▸ Exercise directions
Write out exactly the first lines of the listing, ending on the line that contains "has_document (Document row)".

━━━━

(** C10. A message whose turn keeps failing is tried at most five times and then given up,
    with the last error, for good; before that each failure leaves it due again within
    sixteen seconds, and then, once it is the oldest that is due, a worker that holds no
    lock on it claims it again. *)
Theorem failing_messages_are_given_up st id row rounds st' :
  queue_sound st -> events st !! id = Some row -> Status row = StatusPending -> AttemptCount row = 0 ->
  has_document (Document row) = true -> Forall (fun r => 0 < failed_at r) rounds ->
  fail_rounds id rounds st = Some st' ->
  (length rounds <= 5)%nat /\ exists row', events st' !! id = Some row' /\
    AttemptCount row' = Z.of_nat (length rounds) /\ (forall r, last rounds = Some r -> Row_Error row' = failure r) /\
    (length rounds = 5%nat -> Status row' = StatusFailed /\ forall r, fail_round id r st' = None) /\
    (forall r now locked limit, (length rounds < 5)%nat -> last rounds = Some r ->
      failed_at r + 16 * Second <= now -> id ∉ locked ->
      (forall id' other, events st' !! id' = Some other -> id' <> id ->
        event_claimable now locked connectorClaimLeaseDuration id' other = true -> IngestedAt row < IngestedAt other) ->
      exists q, q ∈ (ClaimPendingConnectorEvents now locked limit connectorClaimLeaseDuration st').2 /\
        queued_key q = id).
Proof.
  intros Hs Hrow Hst Ha Hd Hpos Hr.
  assert (H0 : after_failures 0 row) by (split_and!; [done|lia|done|lia]).
  destruct (fail_rounds_spec _ _ _ _ _ _ Hs Hpos Hrow H0 Hr) as (Hs' & row' & Hrow' & Hn & Hi & Hdoc & Hlast).
  destruct Hn as (Ha' & Hle & Hpend & Hfail); cbn in *; split; [done|]; exists row'; split_and!; [done|done| | |].
  - intros r Hl; by apply Hlast.
  - intros H5; split; [auto|]; intros r; destruct (fail_round id r st') as [st2|] eqn:Hf; [|done].
    apply fail_round_spec in Hf as (_ & row2 & Hrow2 & Hcl & _); [|done]; rewrite Hrow' in Hrow2; injection Hrow2 as <-.
    apply event_claimable_open in Hcl; by rewrite Hfail in Hcl.
  - intros r now locked limit Hlt Hl Hnow Hlk Hold; destruct (Hlast r Hl) as [_ Hnext]; specialize (Hpend Hlt).
    apply (oldest_is_claimed _ _ _ _ _ _ row'); [done|done| |by rewrite Hi].
    unfold event_claimable, event_due, After; rewrite Hdoc, Hd, Hpend, bool_decide_false by done; cbn.
    specialize (Hnext Hpend); by rewrite (proj2 (Z.ltb_ge _ _)) by lia.
Qed.

(** ** What memory and the table say of a request *)

Section worlds.
Context `{UnicodeTables}.

Record World := MkWorld { tables : QueueStore; running : Run }.

Definition empty_world : World := MkWorld empty_queue new_run.

Definition is_enqueue (op : QueueOperation) : bool :=
  match op with OpEnqueueEvent _ _ => true | _ => false end.

(** Messages come without a history ([ParseNormalizedInboundEvent] clears it) and their
    keys without blanks around them, as those of the adapters' names are.  A turn begins of a
    request in the map, or of a message of the table that memory does not have any more and
    that revises nothing; a turn of a message that memory does not have and that does
    revise a waiting request is not a step: see [begun_turns_supersede_in_memory_only]. *)
Inductive world_step (w : World) : World -> Prop :=
| world_arrival now refreshed replied order event st' pending' res :
    malformedEventReason event = "" -> PreviousMessages event = [] -> TrimSpace (DedupeKey event) = DedupeKey event ->
    enqueueInboundEvent now refreshed replied order event (tables w) (store (running w)) = Ok (st', pending', res) ->
    let pending := refreshPendingRequestDelivery refreshed replied event (store (running w)) in
    world_step w (MkWorld st' (observe_admission order event pending' (set_store pending (running w))))
| world_statement op : is_enqueue op = false ->
    world_step w (MkWorld (apply_queue op (tables w)) (running w))
| world_turn ru : run_step false (running w) ru -> fresh (store ru) = fresh (store (running w)) ->
    world_step w (MkWorld (tables w) ru)
| world_begin order event row st' res :
    events (tables w) !! DedupeKey event = Some row -> Document row = marshalConnectorEvent event ->
    PreviousMessages event = [] -> TrimSpace (DedupeKey event) = DedupeKey event -> MessageID event <> "" ->
    is_control event = false -> prepare order event (store (running w)) = Ok (event, None) ->
    begin order event (store (running w)) = Ok (st', res) ->
    world_step w (MkWorld (tables w) (observe_admission order event st' (running w))).

(** A request is stored as memory has it, and what memory has as superseded is settled. *)
Record world_agrees (w : World) : Prop := {
  agrees_tables : queue_sound (tables w);
  agrees_running : run_sound false (running w);
  agrees_requests : forall p r, heap (store (running w)) !! p = Some r ->
    TrimSpace (request_key r) = request_key r /\ MessageID (request_event r) <> "" /\
    exists row, events (tables w) !! request_key r = Some row /\ Document row = marshalConnectorEvent (request_event r);
  agrees_superseded : forall key, key ∈ supersededReferences (store (running w)) ->
    exists row, events (tables w) !! key = Some row /\ superseded row = true;
}.

Lemma DedupeKey_nonempty event : DedupeKey event <> "".
Proof. unfold DedupeKey; by destruct (Event_Platform event). Qed.

Lemma marks_keep_references (f : pendingRequestStore -> string -> pendingRequestStore) order st :
  (forall st key, supersededReferences (f st key) = supersededReferences st) ->
  supersededReferences (foldl f st order) = supersededReferences st.
Proof.
  intros Hf; revert st; induction order as [|key order IH]; intros st; cbn; [done|]; by rewrite IH, Hf.
Qed.

Lemma refresh_references order replied event st :
  supersededReferences (refreshPendingRequestDelivery order replied event st) = supersededReferences st.
Proof.
  apply marks_keep_references; intros st' key; unfold refresh_request.
  destruct (requests st' !! key) as [p|]; cbn; [|done]; destruct (heap st' !! p) as [r|]; cbn; [|done].
  destruct (is_open_request r && _ && _); [|done]; cbn; by destruct (isFinished r).
Qed.

(** A run whose requests and references are those before. *)
Lemma agrees_quiet w tables' ru :
  world_agrees w -> queue_evolves (tables w) tables' -> run_sound false ru ->
  (forall p r', heap (store ru) !! p = Some r' -> exists r, heap (store (running w)) !! p = Some r /\
     request_event r' = request_event r) ->
  supersededReferences (store ru) = supersededReferences (store (running w)) ->
  world_agrees (MkWorld tables' ru).
Proof.
  intros Hw Hev Hrun Hheap Hrefs; split; cbn; [apply Hev|done|..].
  - intros p r' Hr'; destruct (Hheap p r' Hr') as (r & Hr & He); unfold request_key; rewrite He.
    destruct (agrees_requests _ Hw p r Hr) as (Ht & Hm & row & Hrow & Hd); split_and!; [done..|].
    destruct (evolves_event _ _ Hev _ _ Hrow) as (row' & Hrow' & _ & Hd' & _); exists row'; split; [done|congruence].
  - intros key Hkey; rewrite Hrefs in Hkey; destruct (agrees_superseded _ Hw key Hkey) as (row & Hrow & Hs).
    destruct (evolves_event _ _ Hev _ _ Hrow) as (row' & Hrow' & _ & _ & _ & Hk); exists row'; auto.
Qed.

━━━━

▸ Task answer
(** C10. A message whose turn keeps failing is tried at most five times and then given up,
    with the last error, for good; before that each failure leaves it due again within
    sixteen seconds, and then, once it is the oldest that is due, a worker that holds no
    lock on it claims it again. *)
Theorem failing_messages_are_given_up st id row rounds st' :
  queue_sound st -> events st !! id = Some row -> Status row = StatusPending -> AttemptCount row = 0 ->
  has_document (Document row) = true -> Forall (fun r => 0 < failed_at r) rounds ->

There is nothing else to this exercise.